Los fondos reservados
Lo lógico sería pensar que, si se suprimía pagar por información, los fondos de policía secreta, también aumentarían las represalias, porque no se iba a encontrar a nadie que asumiera un riesgo grave de delatarlas, ni tampoco de las andanzas de los delincuentes organizados. Al haber suprimido esos fondos, la consecuencia fue que el gobierno solamente podía pagar “honoríficamente”, a quienes informaran. Pero esto se iba a quedar “en una promesa vana”. Se necesitaba incentivar a los informadores con recompensas y gratificaciones en dinero corriente y moliente, el gobierno lo había eliminado de los presupuestos, por lo cual lo más cómodo era endosarle este encargo a las diputaciones:
“El gobierno está dispuesto a recompensar honoríficamente a los que en este servicio se distingan; pero será además conveniente premiar a los aprehensores con gratificaciones en dinero, que no sólo les indemnicen del abandono momentáneo de su trabajo, sino que al mismo tiempo sirvan de estímulo para que la persecución se generalice y se afiance la seguridad del país. A V. S. compete con la diputación provincial, y considerando las circunstancias especiales de la provincia, adoptar sobre este punto las medidas convenientes para que el premio que se ofrezca según los casos no sea una promesa vana, y se realice tan pronto como se preste el servicio”.
Conclusión
Sorprende mucho el recorrido por la exposición de motivos de decretos y circulares; la prensa escrita y por el Diario de Sesiones del Congreso. De la lectura de todos ellos se saca una imagen tremendamente negativa de la Policía. No se ahorran en ninguno de ellos los adjetivos más denigrantes y las expresiones más altisonantes. Al final, resultó que todo ello, se debía a que, según su parecer, la policía era incompatible con la Instrucción para el gobierno económico de las provincias y con la misma Constitución de 1812. El leiv motiv de un grupo de liberales. Pero ese mismo grupo, cuando llegó al poder, cambió de opinión.
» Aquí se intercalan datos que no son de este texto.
(* ===== verification/CompactionResults.v ===== *)
(** CompactionResults: what a background compaction leaves behind (db/db_impl.cc, [InstallCompactionResults],
    [CleanupCompaction] and [BackgroundCompaction]): the outputs in the place of the inputs, in a store that holds its
    entries, with the same result for every read of a live snapshot. *)

From stdpp Require Import gmap sorting.
From Stdlib Require Import Strings.Byte Strings.String.
From S2P Require Import Prelude Coding Crc32c Comparator DbFormat Status Env FileSystem Filename VersionEdit FilterPolicy FilterBlock SkipList MemTable Format Iterator TwoLevelIterator Version Block Merger TableBuilder Table TableCache VersionSet Score Compaction Log Manifest Flush InternalIterator DbImpl Snapshot CompactionVersion CompactionWork CompactionLoop.

(** * The versions of the list *)

(** The ids of the versions, which are never given out twice, and the references to them; there is a current version. *)
Definition listed_ok (vs : VersionSet) : Prop := 0 <= vs_next_id vs /\ Forall (fun lv => 0 <= lv_id lv < vs_next_id vs /\ 1 <= lv_refs lv) (vs_versions vs).
Definition ids_ok (vs : VersionSet) : Prop := listed_ok vs /\ vs_versions vs <> [].

Lemma ids_same vs vs' : vs_versions vs' = vs_versions vs -> vs_next_id vs' = vs_next_id vs -> ids_ok vs -> ids_ok vs'.
Proof. unfold ids_ok, listed_ok. by intros -> ->. Qed.

Lemma ids_Ref id vs : ids_ok vs -> ids_ok (Version_Ref id vs).
Proof.
  intros [[H1 H2] H3]. destruct vs as [n m s g p d l i c]. split; [split; [done|]|]; cbn [Version_Ref set_versions vs_versions vs_next_id] in *; [|by destruct l]. rewrite Forall_map. eapply Forall_impl; [exact H2|].
  intros lv Hlv. cbn in Hlv |- *. case_decide; cbn; subst; lia.
Qed.

Lemma current_listed vs : ids_ok vs -> current_live vs ∈ vs_versions vs /\ 0 <= lv_id (current_live vs) < vs_next_id vs /\ 1 <= lv_refs (current_live vs).
Proof.
  intros [[_ H2] H3]. unfold current_live. destruct (last (vs_versions vs)) as [lv|] eqn:E; [|by apply last_None in E]. apply last_Some_elem_of in E. cbn [default]. split; [done|]. exact (proj1 (Forall_forall _ _) H2 lv E).
Qed.

Lemma ids_update v vs : ids_ok vs -> ids_ok (update_current v vs).
Proof.
  intros Hok. pose proof (current_listed vs Hok) as (_ & Hid & Hrefs). destruct Hok as [[H1 H2] H3].
  destruct vs as [n m s g p d l i c]. split; [split; [done|]|]; cbn [update_current set_versions vs_versions vs_next_id] in *; [|by destruct (take _ l)]. apply Forall_app. split; [by apply Forall_take|]. by apply Forall_singleton.
Qed.

Lemma ids_Unref id vs : listed_ok vs -> listed_ok (Version_Unref id vs).
Proof.
  intros [H1 H2]. destruct vs as [n m s g p d l i c]. split; [done|]. cbn [Version_Unref set_versions vs_versions vs_next_id] in *. apply Forall_forall. intros lv Hlv.
  apply list_elem_of_In, filter_In in Hlv as [Hlv Hne]. apply in_map_iff in Hlv as (lv' & <- & Hlv'). apply list_elem_of_In in Hlv'. pose proof (proj1 (Forall_forall _ _) H2 lv' Hlv') as H.
  case_decide; [|done]. cbn [lv_id lv_refs] in *. rewrite bool_decide_true in Hne by done. cbn [andb] in Hne. apply negb_true_iff, Z.eqb_neq in Hne. subst. lia.
Qed.

Lemma ids_Append v vs : ids_ok vs -> ids_ok (AppendVersion v vs) /\ lv_id (current_live (AppendVersion v vs)) = vs_next_id vs.
Proof.
  intros [H Hne]. unfold AppendVersion. rewrite decide_False by done. set (vs1 := Version_Unref _ _). assert (listed_ok vs1 /\ vs_next_id vs1 = vs_next_id vs) as [[H1 H2] <-] by (split; [by apply ids_Unref|by destruct vs]).
  destruct vs1 as [n m s g p d l i c]. cbn [vs_next_id vs_versions] in *. split; [|unfold current_live; cbn [vs_versions]; by rewrite last_snoc]. split; [split; cbn [vs_next_id vs_versions]; [lia|]|by destruct l].
  apply Forall_app. split; [eapply Forall_impl; [exact H2|]; cbn; lia|]. constructor; [cbn; lia|done].
Qed.

Lemma current_id vs : ids_ok vs -> lv_id (current_live vs) < vs_next_id vs.
Proof. intros H. pose proof (current_listed vs H). lia. Qed.

(** The version that is released is not the current one. *)
Lemma current_Unref old vs : old <> lv_id (current_live vs) -> current (Version_Unref old vs) = current vs.
Proof.
  intros Hne. unfold current, current_live in *. destruct vs as [n m s g p d l i c]. cbn [Version_Unref set_versions vs_versions] in *. destruct l as [|lv l] using rev_ind; [done|].
  rewrite last_snoc in *. change (old <> lv_id lv) in Hne. rewrite map_app, List.filter_app. cbn [map List.filter]. rewrite decide_False by congruence. rewrite bool_decide_false by congruence.
  cbn [andb negb]. by rewrite last_snoc.
Qed.

Lemma Unref_listed old vs : old <> lv_id (current_live vs) -> vs_versions vs <> [] -> vs_versions (Version_Unref old vs) <> [].
Proof.
  unfold current_live. destruct vs as [n m s g p d l i c]. cbn [Version_Unref set_versions vs_versions]. destruct l as [|lv l] using rev_ind; [done|]. intros Hne _.
  rewrite last_snoc in Hne. change (old <> lv_id lv) in Hne. rewrite map_app, List.filter_app. cbn [map List.filter]. rewrite decide_False, bool_decide_false by congruence. cbn [andb negb]. by destruct (List.filter _ _).
Qed.

Section ids.
Context (ucmp : Comparator) (cmp_name : slice) (extend : Z -> slice -> Z) (dbname : slice) (max_file_size : Z) (reuse_logs : bool).

Lemma ids_LogAndApply edit vs e s edit' vs' e' :
  LogAndApply ucmp cmp_name extend dbname edit vs e = (s, edit', vs', e') -> ids_ok vs -> ids_ok vs' /\ (ok s = true -> lv_id (current_live vs') = vs_next_id vs).
Proof.
  unfold LogAndApply. cbn [Builder_Apply]. destruct (open_descriptor _ _ _ _ _) as [[[s1 d1] is_new] e1]. destruct (write_edit _ _ _ _ _) as [[s2 d2] e2]. destruct (if ok s2 && is_new then _ else _) as [s3 e3].
  intros E H. set (cp := foldl apply_pointer _ _) in *. assert (ids_ok (set_descriptor_log d2 (set_compact_pointer cp vs))) as H' by (apply (ids_same vs); by destruct vs).
  assert (vs_next_id (set_descriptor_log d2 (set_compact_pointer cp vs)) = vs_next_id vs) as En by (by destruct vs).
  destruct (ok s3) eqn:Eok; [|destruct is_new; injection E as <- <- <- <-; split; try congruence; apply (ids_same vs); by destruct vs].
  injection E as <- <- <- <-. destruct (ids_Append (Finalize (SaveTo ucmp (Builder_Apply ucmp (complete_edit vs edit) [] (NewBuilder (current vs))).2)) _ H') as [H1 H2].
  cbn [Builder_Apply snd] in H1, H2. split; [eapply (ids_same _ _ _ _ H1)|intros _; rewrite <-En, <-H2]; by destruct (AppendVersion _ _).
  Unshelve. all: by destruct (AppendVersion _ _).
Qed.

Lemma ids_Recover vs e s save vs' e' : Recover ucmp cmp_name extend dbname max_file_size reuse_logs vs e = Some (s, save, vs', e') -> ids_ok vs -> ids_ok vs'.
Proof.
  intros E H. revert E. unfold Recover. destruct (ReadFileToString _ _) as [[[s0 cur] e0]|]; [|done]. cbn [mbind option_bind]. destruct (negb (ok s0)); [by intros [= <- <- <- <-]|].
  destruct (_ || _); [by intros [= <- <- <- <-]|]. destruct (NewSequentialFile _ _) as [[s1 c] e1]. destruct c as [c|]; [|by intros [= <- <- <- <-]].
  destruct (Recover_loop _ _ _ _ _ _) as [[r reader]|]; [|done]. cbn [mbind option_bind]. intros [= E]. revert E. unfold install_recovered.
  assert (ids_ok (set_compact_pointer (rv_compact_pointer r) vs)) as H1 by (apply (ids_same vs); by destruct vs). destruct (negb _); [by intros [= <- <- <- <-]|].
  assert (forall n vs, ids_ok vs -> ids_ok (MarkFileNumberUsed n vs)) as Hm by (intros n vs0 H0; unfold MarkFileNumberUsed; case_match; [apply (ids_same vs0); by destruct vs0|done]).
  set (vs2 := MarkFileNumberUsed _ (MarkFileNumberUsed _ _)). assert (ids_ok vs2) as H2 by (by apply Hm, Hm). clearbody vs2. destruct (rv_next_file r) as [nf|]; [|by intros [= <- <- <- <-]].
  destruct (rv_log_number r) as [ln|]; [|by intros [= <- <- <- <-]]. destruct (rv_last_sequence r) as [ls|]; [|by intros [= <- <- <- <-]].
  destruct (ids_Append (Finalize (SaveTo ucmp (rv_builder r))) vs2 H2) as [H3 _]. set (vs3 := AppendVersion _ _) in *. clearbody vs3. set (vs4 := set_numbers _ _ _ _ _ vs3).
  assert (ids_ok vs4) as H4 by (apply (ids_same vs3); by destruct vs3). clearbody vs4. destruct (ReuseManifest _ _ _ _ _ _) as [[reused vs5] e5] eqn:Er. intros [= <- <- <- <-].
  revert Er. unfold ReuseManifest. repeat case_match; intros [= <- <- <-]; try done; apply (ids_same vs4); by destruct vs4.
Qed.

Lemma reachable_ids used vs e : reachable ucmp cmp_name extend dbname max_file_size reuse_logs used vs e -> ids_ok vs.
Proof.
  assert (ids_ok NewVersionSet) as H0 by (split; [split; [by vm_compute|by vm_compute; repeat constructor]|by vm_compute]). induction 1 as [| |used vs e s save vs' e'| |used vs e number| |used vs e level p| | | |]; try done.
  - by eapply ids_Recover.
  - by eapply ids_LogAndApply.
  - by eapply ids_Recover.
  - apply (ids_same vs); by destruct vs.
  - unfold MarkFileNumberUsed. case_match; [apply (ids_same vs); by destruct vs|done].
  - apply (ids_same vs); by destruct vs.
  - apply (ids_same vs); by destruct vs.
  - by apply ids_Ref.
  - split; [apply ids_Unref; by destruct IHreachable|done].
  - by apply ids_update.
Qed.
End ids.

(** * The store with the outputs *)

(** Two files of a level with one number are one file. *)
Lemma level_numbers ucmp `{!ComparatorLaws any_key ucmp} `{!SeparatorSame any_key ucmp} contents stored v l f g :
  version_ok ucmp contents stored v -> 0 <= l < kNumLevels -> f ∈ level_files v l -> g ∈ level_files v l -> number f = number g -> contents f = contents g -> f = g.
Proof.
  intros Hv Hl Hf Hg En Ec. destruct (decide (f = g)) as [|Hne]; [done|]. exfalso. destruct (decide (l = 0)) as [->|Hl0].
  - pose proof (vo_numbers _ _ _ _ Hv) as Hn. apply list_elem_of_lookup in Hf as [i Hi], Hg as [j Hj]. assert (i = j) as <-; [|congruence].
    apply (NoDup_lookup _ i j (number f) Hn); [by rewrite list_lookup_fmap, Hi|by rewrite list_lookup_fmap, Hj, En].
  - pose proof (proj1 (Forall_forall _ _) (vo_files _ _ _ _ Hv l Hl)) as Hh. pose proof (Hh f Hf) as Ff. pose proof (Hh g Hg) as Fg.
    destruct Ff as (Ff0 & Ff1 & Ff2 & Ff3 & Ff4 & e & He & Ff5). pose proof (last_Some_elem_of _ _ He) as Hin. assert (e ∈ contents g) as Hin' by (by rewrite <-Ec).
    pose proof (seqs_differ_files contents _ f g e e (vo_differ _ _ _ _ Hv l Hl) Hf Hg Hne Hin Hin' eq_refl). done.
Qed.

Section compacted_store.
Context (extend : Z -> slice -> Z) `{!Checksum extend} (snappy : option SnappyLib) (zstd : option ZstdLib).
Context (dbname : slice) (in_scratch reuse_logs : bool).
Context (ucmp : Comparator) `{!ComparatorLaws any_key ucmp} `{!SeparatorSame any_key ucmp} (cmp_name : slice) (Hname : is_u32 (slen cmp_name)) (max_file_size : Z).
Context (o : Options) (Ho : opt_comparator o = InternalKeyComparator ucmp).

Abbreviation db_ok := (db_ok extend snappy zstd dbname in_scratch reuse_logs ucmp cmp_name max_file_size o).
Abbreviation reachable := (reachable ucmp cmp_name extend dbname max_file_size reuse_logs).
Abbreviation v_of st := (current (db_versions st)).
Ese cambio estuvo encabezado por el mismísimo Manuel Cortina, el autor del famoso decreto de 2 de noviembre de 1840, que alabó sin tapujos la labor realizada por los celadores. Es decir, alabó las novedades traídas por la Policía de 1824, tan denostada. Lo hizo sin rodeos con estas palabras para los celadores de policía: “Los celadores obraban con rapidez; sus trabajos refluían en beneficio del procomunal de un modo bien patente; y si no testigos, son un sin número de ciudadanos, que han necesitado del ramo de Protección y Seguridad Pública en circunstancias de alguna importancia”. ¡Que esto salga de la pluma del que suprimió la Jefatura nacional de la Policía, redujo sus efectivos y los medios de actuación, parece un sarcasmo indefinible y de una incongruencia total! ¿Por qué no se corrigieron los defectos, se mejoró la organización y la estructura se aprovechó lo que ya existía? Más cuando se estaba demostrando que era imposible prescindir de la Policía y del pago de información.
Un artículo de Martín Turrado Vidal para h50 Digital
* Portada foto del libro, “Los españoles pintados por sí mismos”.
[1] “El Eco del Comercio”. 11 de septiembre de 1836.
[2] Circular del Ministerio de la Gobernación. Madrid 1.º de marzo de 1841.- Manuel Cortina.=.Señor jefe político de ……”EL Corresponsal”, 4 de marzo de 1841. Las citas sin nota a pie de página pertenecen a esta circular.